**Work order:** Your task is to copy each line of the records that includes the string "which".

(Dataset entries)
(** * TicketBookingForm: the validation schema of the booking form

    The one piece of logic in [TicketBookingForm.jsx] is the zod [schema]
    (lines 9-19) that [useForm] runs through [zodResolver(schema)] (line 28)
    on every submit.  This file embeds that schema together with the parts
    of zod 3 and of [@hookform/resolvers/zod] that it exercises:

    - JavaScript values, as far as zod's [getParsedType] tells them apart;
    - regular expressions, matched by derivatives, and the addresses
      the pattern behind [.email()] accepts in zod 3.23;
    - zod's issues, error maps, parse context and the [_parse] method of
      the seven schema classes the form uses;
    - [safeParse], [parseAsync] and the resolver's [parseErrorSchema].

    The parse context's [issues] array and the [_cached] field of the
    object schema are the two mutable cells of the library; both are
    threaded explicitly. *)

From Stdlib Require Import QArith Ascii.
From stdpp Require Import gmap strings list fin_maps pretty.

Set Warnings "-register-all".

(** ** JavaScript values *)

(** A number is NaN, an infinity, or a finite value.  Every finite double
    is a rational, and [<] on doubles is [<] on those rationals, so finite
    values are kept as [Q]. *)
Inductive JsNumber :=
| NaN
| Infinity (negative : bool)
| Num (q : Q).

(** Objects that are neither plain objects, arrays nor dates; zod only
    names their kind. *)
Inductive Exotic := XBigInt | XSymbol | XFunction | XPromise | XMap | XSet.

(** Strings are sequences of code units below 256.  A [Date] is its time
    value: milliseconds since the epoch, or [None] for the NaN time value
    of an "Invalid Date". *)
Inductive JsVal :=
| JUndefined
| JNull
| JBool (b : bool)
| JNum (n : JsNumber)
| JStr (s : string)
| JDate (time : option Z)
| JArray (items : list JsVal)
| JObject (props : gmap string JsVal)
| JExotic (kind : Exotic).

Module Js.

(** [a < b] on numbers: false as soon as one side is NaN. *)
Definition lt (a b : JsNumber) : bool :=
  match a, b with
  | NaN, _ | _, NaN => false
  | Infinity true, Infinity true => false
  | Infinity true, _ => true
  | _, Infinity true => false
  | Infinity false, _ => false
  | _, Infinity false => true
  | Num x, Num y => negb (Qle_bool y x)
  end.

(** [a <= b] on numbers. *)
Definition le (a b : JsNumber) : bool :=
  match a, b with
  | NaN, _ | _, NaN => false
  | Infinity true, _ => true
  | _, Infinity true => false
  | _, Infinity false => true
  | Infinity false, _ => false
  | Num x, Num y => Qle_bool x y
  end.

Definition of_Z (z : Z) : JsNumber := Num (inject_Z z).

(** [isNaN(x)] for a number. *)
Definition isNaN (n : JsNumber) : bool :=
  match n with NaN => true | _ => false end.

(** [Date.prototype.getTime], which is what [ToNumber] gives for a date. *)
Definition getTime (time : option Z) : JsNumber :=
  match time with
  | Some ms => of_Z ms
  | None => NaN
  end.

(** [obj[key]] on a plain object: [undefined] for a missing property. *)
Definition get (props : gmap string JsVal) (key : string) : JsVal :=
  default JUndefined (props !! key).

(** [key in obj]. *)
Definition has (props : gmap string JsVal) (key : string) : bool :=
  bool_decide (is_Some (props !! key)).

(** [Array.prototype.includes] on an array of strings
    ([indexOf(x) !== -1]). *)
Definition includes (xs : list string) (x : string) : bool :=
  existsb (String.eqb x) xs.

(** [Array.prototype.join] on an array of strings. *)
Fixpoint join (sep : string) (parts : list string) : string :=
  match parts with
  | [] => ""
  | [p] => p
  | p :: rest => p +:+ sep +:+ join sep rest
  end.

(** [String.prototype.split] on a separator of one character. *)
Fixpoint split (sep : ascii) (s : string) : list string :=
  match s with
  | EmptyString => [""]
  | String c rest =>
      if Ascii.eqb c sep then "" :: split sep rest
      else match split sep rest with
           | part :: parts => String c part :: parts
           | [] => [String c ""]
           end
  end.

End Js.

(** ** Regular expressions

    Patterns anchored at both ends, so that [test] is a match of the whole
    input.  [And] and [Not] stand for the negative look-aheads at the start
    of an anchored pattern. *)
Module RegExp.

Inductive t :=
| Never
| Empty
| Class (p : ascii → bool)
| Seq (r1 r2 : t)
| Alt (r1 r2 : t)
| Star (r : t)
| And (r1 r2 : t)
| Not (r : t).

Fixpoint nullable (r : t) : bool :=
  match r with
  | Never => false
  | Empty => true
  | Class _ => false
  | Seq r1 r2 => nullable r1 && nullable r2
  | Alt r1 r2 => nullable r1 || nullable r2
  | Star _ => true
  | And r1 r2 => nullable r1 && nullable r2
  | Not r => negb (nullable r)
  end.

Fixpoint derivative (c : ascii) (r : t) : t :=
  match r with
  | Never | Empty => Never
  | Class p => if p c then Empty else Never
  | Seq r1 r2 =>
      if nullable r1
      then Alt (Seq (derivative c r1) r2) (derivative c r2)
      else Seq (derivative c r1) r2
  | Alt r1 r2 => Alt (derivative c r1) (derivative c r2)
  | Star r => Seq (derivative c r) (Star r)
  | And r1 r2 => And (derivative c r1) (derivative c r2)
  | Not r => Not (derivative c r)
  end.

(** [/^r$/.test(s)] *)
Fixpoint test (r : t) (s : string) : bool :=
  match s with
  | EmptyString => nullable r
  | String c s' => test (derivative c r) s'
  end.

(** [r{n}] *)
Fixpoint times (n : nat) (r : t) : t :=
  match n with
  | O => Empty
  | S n' => Seq r (times n' r)
  end.

(** [r+] and [r{n,}] *)
Definition plus (r : t) : t := Seq r (Star r).
Definition at_least (n : nat) (r : t) : t := Seq (times n r) (Star r).

(** [[lo-hi]], a single character, [\d], [.] *)
Definition range (lo hi : ascii) : t :=
  Class (λ c, (nat_of_ascii lo <=? nat_of_ascii c)%nat
              && (nat_of_ascii c <=? nat_of_ascii hi)%nat).
Definition chr (a : ascii) : t := Class (Ascii.eqb a).
Definition is_digit (c : ascii) : bool :=
  (48 <=? nat_of_ascii c)%nat && (nat_of_ascii c <=? 57)%nat.
Definition digit : t := Class is_digit.
Definition dot : t :=
  Class (λ c, negb (Ascii.eqb c "010"%char || Ascii.eqb c "013"%char)).

Fixpoint alts (rs : list t) : t :=
  match rs with
  | [] => Never
  | [r] => r
  | r :: rest => Alt r (alts rest)
  end.

(** The language of a pattern: the strings it matches from end to end. *)
Fixpoint matches (r : t) (s : string) : Prop :=
  match r with
  | Never => False
  | Empty => s = ""
  | Class p => ∃ c, s = String c "" ∧ p c = true
  | Seq r1 r2 => ∃ s1 s2, s = s1 +:+ s2 ∧ matches r1 s1 ∧ matches r2 s2
  | Alt r1 r2 => matches r1 s ∨ matches r2 s
  | Star r =>
      ∃ parts, s = foldr String.append "" parts ∧ Forall (matches r) parts
  | And r1 r2 => matches r1 s ∧ matches r2 s
  | Not r => ¬ matches r s
  end.

End RegExp.

(** ** zod: parsed types, issues and error maps *)

(** [ZodParsedType]; each member is its own name as a string. *)
Inductive ZodParsedType :=
| ZPT_string | ZPT_nan | ZPT_number | ZPT_boolean | ZPT_date | ZPT_bigint
| ZPT_symbol | ZPT_function | ZPT_undefined | ZPT_null | ZPT_array
| ZPT_object | ZPT_promise | ZPT_map | ZPT_set.

Definition ZodParsedType_name (t : ZodParsedType) : string :=
  match t with
  | ZPT_string => "string" | ZPT_nan => "nan" | ZPT_number => "number"
  | ZPT_boolean => "boolean" | ZPT_date => "date" | ZPT_bigint => "bigint"
  | ZPT_symbol => "symbol" | ZPT_function => "function"
  | ZPT_undefined => "undefined" | ZPT_null => "null" | ZPT_array => "array"
  | ZPT_object => "object" | ZPT_promise => "promise" | ZPT_map => "map"
  | ZPT_set => "set"
  end.

Definition getParsedType (data : JsVal) : ZodParsedType :=
  match data with
  | JUndefined => ZPT_undefined
  | JStr _ => ZPT_string
  | JNum n => if Js.isNaN n then ZPT_nan else ZPT_number
  | JBool _ => ZPT_boolean
  | JExotic XFunction => ZPT_function
  | JExotic XBigInt => ZPT_bigint
  | JExotic XSymbol => ZPT_symbol
  | JArray _ => ZPT_array
  | JNull => ZPT_null
  | JExotic XPromise => ZPT_promise
  | JExotic XMap => ZPT_map
  | JExotic XSet => ZPT_set
  | JDate _ => ZPT_date
  | JObject _ => ZPT_object
  end.

(** [getParsedType] takes an object whose [then] and [catch] are both
    functions for a promise, whatever else it holds.  [JObject] stands
    for the objects it classes as objects; a JavaScript object with the
    properties [props] is the value [object_value props]. *)
Definition is_function (v : JsVal) : bool :=
  match v with
  | JExotic XFunction => true
  | _ => false
  end.

Definition thenable (props : gmap string JsVal) : bool :=
  is_function (Js.get props "then") && is_function (Js.get props "catch").

Definition object_value (props : gmap string JsVal) : JsVal :=
  if thenable props then JExotic XPromise else JObject props.

Inductive ZodIssueCode :=
| invalid_type | invalid_enum_value | invalid_date | invalid_string
| too_small | custom.

(** What a schema hands to [addIssueToContext], less the optional message. *)
Inductive IssueData :=
| InvalidType (expected : string) (received : ZodParsedType)
| InvalidEnumValue (options : list string) (received : string)
| InvalidDate
| InvalidString (validation : string)
| TooSmall (type : string) (minimum : Z) (inclusive exact : bool)
| Custom.

Definition IssueData_code (d : IssueData) : ZodIssueCode :=
  match d with
  | InvalidType _ _ => invalid_type
  | InvalidEnumValue _ _ => invalid_enum_value
  | InvalidDate => invalid_date
  | InvalidString _ => invalid_string
  | TooSmall _ _ _ _ => too_small
  | Custom => custom
  end.

(** An issue as the resolver reads it. *)
Record ZodIssue := {
  issue_code : ZodIssueCode;
  issue_path : list string;
  issue_message : string
}.

(** [util.joinValues] *)
Definition joinValues (values : list string) : string :=
  Js.join " | " (map (λ val, "'" +:+ val +:+ "'") values).

(** An error map receives the issue, the data under validation and the
    message of the maps below it. *)
Definition ZodErrorMap : Type := IssueData → JsVal → string → string.

(** The [en] locale, the default map. *)
Definition defaultErrorMap : ZodErrorMap := λ issue _ _,
  match issue with
  | InvalidType expected received =>
      match received with
      | ZPT_undefined => "Required"
      | _ => "Expected " +:+ expected +:+ ", received "
               +:+ ZodParsedType_name received
      end
  | InvalidEnumValue options received =>
      "Invalid enum value. Expected " +:+ joinValues options
        +:+ ", received '" +:+ received +:+ "'"
  | InvalidDate => "Invalid date"
  | InvalidString validation =>
      if String.eqb validation "regex" then "Invalid"
      else "Invalid " +:+ validation
  | TooSmall type minimum inclusive exact =>
      if String.eqb type "string" then
        "String must contain "
          +:+ (if exact then "exactly" else if inclusive then "at least"
              else "over")
          +:+ " " +:+ pretty minimum +:+ " character(s)"
      else
        "Number must be "
          +:+ (if exact then "exactly equal to "
              else if inclusive then "greater than or equal to "
              else "greater than ")
          +:+ pretty minimum
  | Custom => "Invalid input"
  end.

(** The second argument of a schema constructor.  The library expects an
    object of options; a caller may still hand it a primitive string, on
    which every option property reads as [undefined]. *)
Inductive RawCreateParams :=
| params_undefined
| params_string (s : string)
| params_object (invalid_type_error required_error : option string).

Definition customMap (invalid_type_error required_error : option string)
  : ZodErrorMap := λ iss data defaultError,
  match iss with
  | InvalidType _ _ =>
      match data with
      | JUndefined => default defaultError required_error
      | _ => default defaultError invalid_type_error
      end
  | _ => defaultError
  end.

Definition processCreateParams (params : RawCreateParams)
  : option ZodErrorMap :=
  match params with
  | params_undefined => None
  | params_string "" => None
  | params_string _ => Some (customMap None None)
  | params_object invalid_type_error required_error =>
      Some (customMap invalid_type_error required_error)
  end.

(** ** zod: the parse context *)

Record ParseInput := { data : JsVal; input_path : list string }.

Record ParseContext := {
  ctx_data : JsVal;
  ctx_path : list string;
  schemaErrorMap : option ZodErrorMap
}.

(** [makeIssue]: a message of the issue's own wins; otherwise the maps run
    from the default one up to the schema's. *)
Definition makeIssue (ctx : ParseContext) (issueData : IssueData)
    (issue_message : option string) : ZodIssue :=
  let errorMessage :=
    let m := defaultErrorMap issueData (ctx_data ctx) "" in
    match schemaErrorMap ctx with
    | Some map' => map' issueData (ctx_data ctx) m
    | None => m
    end in
  {| issue_code := IssueData_code issueData;
     issue_path := ctx_path ctx;
     issue_message := default errorMessage issue_message |}.

Inductive JsError :=
| ZodError (issues : list ZodIssue)
| TypeError (msg : string)
| Error (msg : string).

(** How a call ends. *)
Inductive Completion (A : Type) :=
| Normal (a : A)
| Throw (e : JsError).
Arguments Normal {A} a.
Arguments Throw {A} e.

(** Computations over a store [S] that may throw. *)
Definition Exec (S A : Type) : Type := S → Completion A * S.

Definition ret {S A} (a : A) : Exec S A := λ st, (Normal a, st).

Definition bind {S A B} (m : Exec S A) (k : A → Exec S B) : Exec S B :=
  λ st, match m st with
        | (Normal a, st') => k a st'
        | (Throw e, st') => (Throw e, st')
        end.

**Result below:**
(** [Date.prototype.getTime], which is what [ToNumber] gives for a date. *)
    which every option property reads as [undefined]. *)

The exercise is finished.